We initially ran models controlling for confounding variables, including study parish and social class as categorical fixed effects, with individuals classed by occupation as rich, middle-class or poor [25]. Twin status (singleton or twin) accounted for lower survival of twins [14], and birth order (firstborn or subsequent) inheritance bias [23]. We included linear and quadratic age in all models, divided by 100 to aid convergence in models of adults. For children, we included sex as a categorical fixed effect. We included random effects of individual identity, maternal identity and year to account for repeated measures and variation between individuals, families and years. We also repeated the analyses with birth year as a fixed effect and a random effect, but in all models, it was not significant and did not affect the results. We therefore present models excluding birth year. The full model was compared against a model where a variable of interest was absent. When dropping a variable increased the Akaike Information Criterion (AIC) value by >2, we regarded inclusion of the variable as improving the statistical fit of the model. Variables which, when dropped, resulted in an increase of <2 or a decrease in AIC value were not considered to improve model fit and were removed to attain a ‘base’ model for each data subset.

E and spring temperature were then added to the model separately; no model contained both. We examined independent effects of current and early-life conditions before adding their interaction. We added interactions with social class, and in analysis of children we tested interactions between environmental variables and age. Quadratic effects of environmental variables were tested but not supported. Models were compared as described above.

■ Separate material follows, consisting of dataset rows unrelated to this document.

Lemma chain_other_files tl vl n b s es h path :
  chain tl vl n b s es h ->
  path <> checkpoint_path ->
  path <> best_path ->
  fs (final_state h s) !! path = fs s !! path.
Proof.
  intros C H1 H2. induction C as [|b s e es r h He Hb Hs P C IH]; [reflexivity|].
  rewrite final_state_cons, IH. eapply epoch_post_other_files; eassumption.
Qed.

Lemma chain_keeps_files tl vl n b s es h path :
  chain tl vl n b s es h ->
  is_Some (fs s !! path) ->
  is_Some (fs (final_state h s) !! path).
Proof.
  intros C. induction C as [|b s e es r h He Hb Hs P C IH]; intros H; [exact H|].
  rewrite final_state_cons. apply IH.
  destruct (decide (path = checkpoint_path)) as [->|H1].
  { destruct (epoch_post_files _ _ _ _ _ _ _ _ _ P) as [F _]. rewrite F. eauto. }
  destruct (decide (path = best_path)) as [->|H2].
  { destruct (epoch_post_files _ _ _ _ _ _ _ _ _ P) as [_ F]. rewrite F.
    destruct (py_lt _ _); eauto. }
  now rewrite (epoch_post_other_files _ _ _ _ _ _ _ _ _ path P).
Qed.

(** X2.  Whatever its arguments and its outcome, a call of [main] writes,
    with [torch.save] and [shutil.copyfile], to the latest checkpoint and to
    the "best" checkpoint only: every other file is left as it was, and no
    file is removed.  (The summaries are not files of this file system; they
    go to the log directories.) *)
Theorem main_saves_to_two_paths_only (args : option Args) (data_path : string)
    (batch_size n : Z) (learning_rate mom : Q) (freq run : Z) (resume data_set : string)
    (s : State) (path : string) :
  let s' := snd (main args data_path batch_size n learning_rate mom freq run
                      resume data_set s) in
  (path = checkpoint_path \/ path = best_path \/ fs s' !! path = fs s !! path) /\
  (fs s !! path = None \/ is_Some (fs s' !! path)).
Proof.
  cbv zeta. rewrite main_unfold.
  pose proof (main_setup_fs args learning_rate mom resume s) as Hs.
  destruct (main_setup args learning_rate mom resume s) as [[start|x] s1]; cbn [snd] in *.
  - rewrite main_loop_fs, <- Hs.
    match goal with
    | |- context [history ?a1 ?a2 ?a3 ?a4 ?a5 ?a6 ?a7 ?a8] =>
        pose proof (history_chain a1 a2 a3 a4 a5 a6 a7 a8) as C
    end.
    split.
    + destruct (decide (path = checkpoint_path)) as [|H1]; [auto|].
      destruct (decide (path = best_path)) as [|H2]; [auto|].
      right; right. eapply chain_other_files; eassumption.
    + destruct (fs s1 !! path) eqn:E; [right|auto].
      eapply chain_keeps_files; [exact C|]. rewrite E. eauto.
  - rewrite Hs. split; [auto|]. destruct (fs s !! path); eauto.
Qed.

(** ** The running best loss *)

Lemma py_min_le_l a b : (py_min a b <= a)%Q.
Proof.
  unfold py_min. destruct (py_lt b a) eqn:E; [|apply Qle_refl].
  apply py_lt_true in E. now apply Qlt_le_weak.
Qed.

Lemma py_min_le_r a b : (py_min a b <= b)%Q.
Proof.
  unfold py_min. destruct (py_lt b a) eqn:E; [apply Qle_refl|].
  now apply py_lt_false in E.
Qed.

Lemma py_min_cases a b : py_min a b = a \/ py_min a b = b.
Proof. unfold py_min. destruct (py_lt b a); auto. Qed.

Lemma running_best_spec vs : forall b0,
  let m := fold_left (fun b v' => py_min v' b) vs b0 in
  (m <= b0)%Q /\ Forall (fun v => (m <= v)%Q) vs /\ (m = b0 \/ In m vs).
Proof.
  induction vs as [|v vs IH]; intros b0; cbn [fold_left].
  - split; [apply Qle_refl|]. split; [constructor|auto].
  - destruct (IH (py_min v b0)) as (H1 & H2 & H3). cbv zeta in *.
    split; [eapply Qle_trans; [exact H1|apply py_min_le_r]|].
    split.
    + constructor; [eapply Qle_trans; [exact H1|apply py_min_le_l]|exact H2].
    + destruct H3 as [H3|H3]; [|right; now right].
      rewrite H3. destruct (py_min_cases v b0) as [->| ->]; [right; now left|now left].
Qed.

(** X3.  After every epoch of a run, [best_loss] (the value stored in the
    checkpoint written by that epoch) is the smallest of the value the loop
    started from and the validation losses measured so far: it is no greater
    than any of them and is one of them.  It never goes up from one epoch
    to the next. *)
Theorem best_loss_is_running_minimum (tl vl : DataLoader Tensor) (tlog vlog : Logger)
    (n : Z) (epochs : list Z) (b0 : Q) (s : State) (i : nat) (r : EpochRun) :
  let h := history tl vl tlog vlog n epochs b0 s in
  h !! i = Some r ->
  ck_best_loss (record_of r) = er_best r /\
  (er_best r <= b0)%Q /\
  Forall (fun r' => (er_best r <= valid_loss r')%Q) (take (S i) h) /\
  (er_best r = b0 \/ exists r', In r' (take (S i) h) /\ er_best r = valid_loss r') /\
  (er_best r <= er_best_before r)%Q.
Proof.
  intros h Hi.
  pose proof (history_chain tl vl tlog vlog n epochs b0 s) as C. fold h in C.
  pose proof (chain_best_before _ _ _ _ _ _ _ _ _ C Hi) as Hb.
  destruct (epoch_files tl vl tlog vlog n epochs b0 s i r Hi) as (_ & He & _).
  assert (Hm : er_best r =
               fold_left (fun b v' => py_min v' b) (map valid_loss (take (S i) h)) b0).
  { rewrite (take_S_r _ _ _ Hi), map_app, fold_left_app. cbn [map fold_left].
    now rewrite <- Hb. }
  destruct (running_best_spec (map valid_loss (take (S i) h)) b0) as (H1 & H2 & H3).
  cbv zeta in *. rewrite <- Hm in *.
  split; [reflexivity|]. split; [exact H1|]. split; [apply List.Forall_forall; intros r' Hr'; rewrite List.Forall_forall in H2; apply H2; now apply in_map|].
  split.
  - destruct H3 as [H3|H3]; [now left|right].
    apply in_map_iff in H3 as (r' & E & Hin). exists r'. auto.
  - rewrite He. apply py_min_le_r.
Qed.

(** ** The epochs [main] runs *)


Lemma range_nil start n : n <= start -> range start n = [].
Proof. intros H. unfold range. now replace (Z.to_nat (n - start)) with 0%nat by lia. Qed.



(** X5.  When [num_epochs <= start_epoch] (as with [--epochs 0], or with a
    checkpoint saved at an epoch not below [--epochs]) the loop body never
    runs: [main] only prints "Training complete" after its set-up and
    returns normally, whatever [print_freq] is; nothing is trained and no
    file is written. *)
Theorem main_without_epochs (args : option Args) (data_path : string)
    (batch_size n : Z) (learning_rate mom : Q) (freq run : Z) (resume data_set : string)
    (s s1 : State) (best : Q) (start : Z) :
  main_setup args learning_rate mom resume s = (Ok (best, start), s1) ->
  n <= start ->
  main args data_path batch_size n learning_rate mom freq run resume data_set s =
    (Ok tt, with_stdout (stdout s1 ++ [Out_complete]) s1) /\
  main_history args data_path batch_size n learning_rate mom freq run resume data_set s = [] /\
  fs s1 = fs s.
Proof.
  intros E Hn. unfold main_history. rewrite main_unfold, E. cbn [fst snd].
  unfold main_loop. rewrite (range_nil _ _ Hn). split; [reflexivity|]. split; [reflexivity|].
  pose proof (main_setup_fs args learning_rate mom resume s) as H. now rewrite E in H.
Qed.

(** ** Resuming and the command line *)

(** X6.  When a run resumes from a checkpoint, [--momentum] has no effect:
    the optimizer takes its momentum (and the rest of its state) from the
    checkpoint, and two calls of [main] that differ in the momentum argument
    only return the same result and end in the same state. *)
Theorem momentum_ignored_on_resume (args : option Args) (data_path : string)
    (batch_size n : Z) (learning_rate mom mom' : Q) (freq run : Z) (resume data_set : string)
    (c : Checkpoint) (s : State) :
  resume <> "" ->
  fs s !! resume = Some (FCheckpoint c) ->
  main args data_path batch_size n learning_rate mom freq run resume data_set s =
  main args data_path batch_size n learning_rate mom' freq run resume data_set s.
Proof.
  intros Hr Hf. rewrite !main_unfold.
  rewrite (main_setup_resume args learning_rate mom resume c s Hr Hf).
  rewrite (main_setup_resume args learning_rate mom' resume c s Hr Hf).
  reflexivity.
Qed.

Female annual reproductive success

Full evaluation of the fitness consequences of PARs also requires consideration of the other main fitness component, namely reproduction. To test the prediction that poor early conditions improve reproductive ability in poor later years relative to in favourable later years, we analysed female annual reproductive success (ARS). ARS was analysed as a binomial trait with a logit link function, where females either did (1) or did not (0) produce at least one child in a given year. We only included married women aged 16–45 years, since 97% of children were born during marriage and 99% between these ages [23]. We analysed 7695 records from 629 females born 1752–1856. Model selection proceeded as above.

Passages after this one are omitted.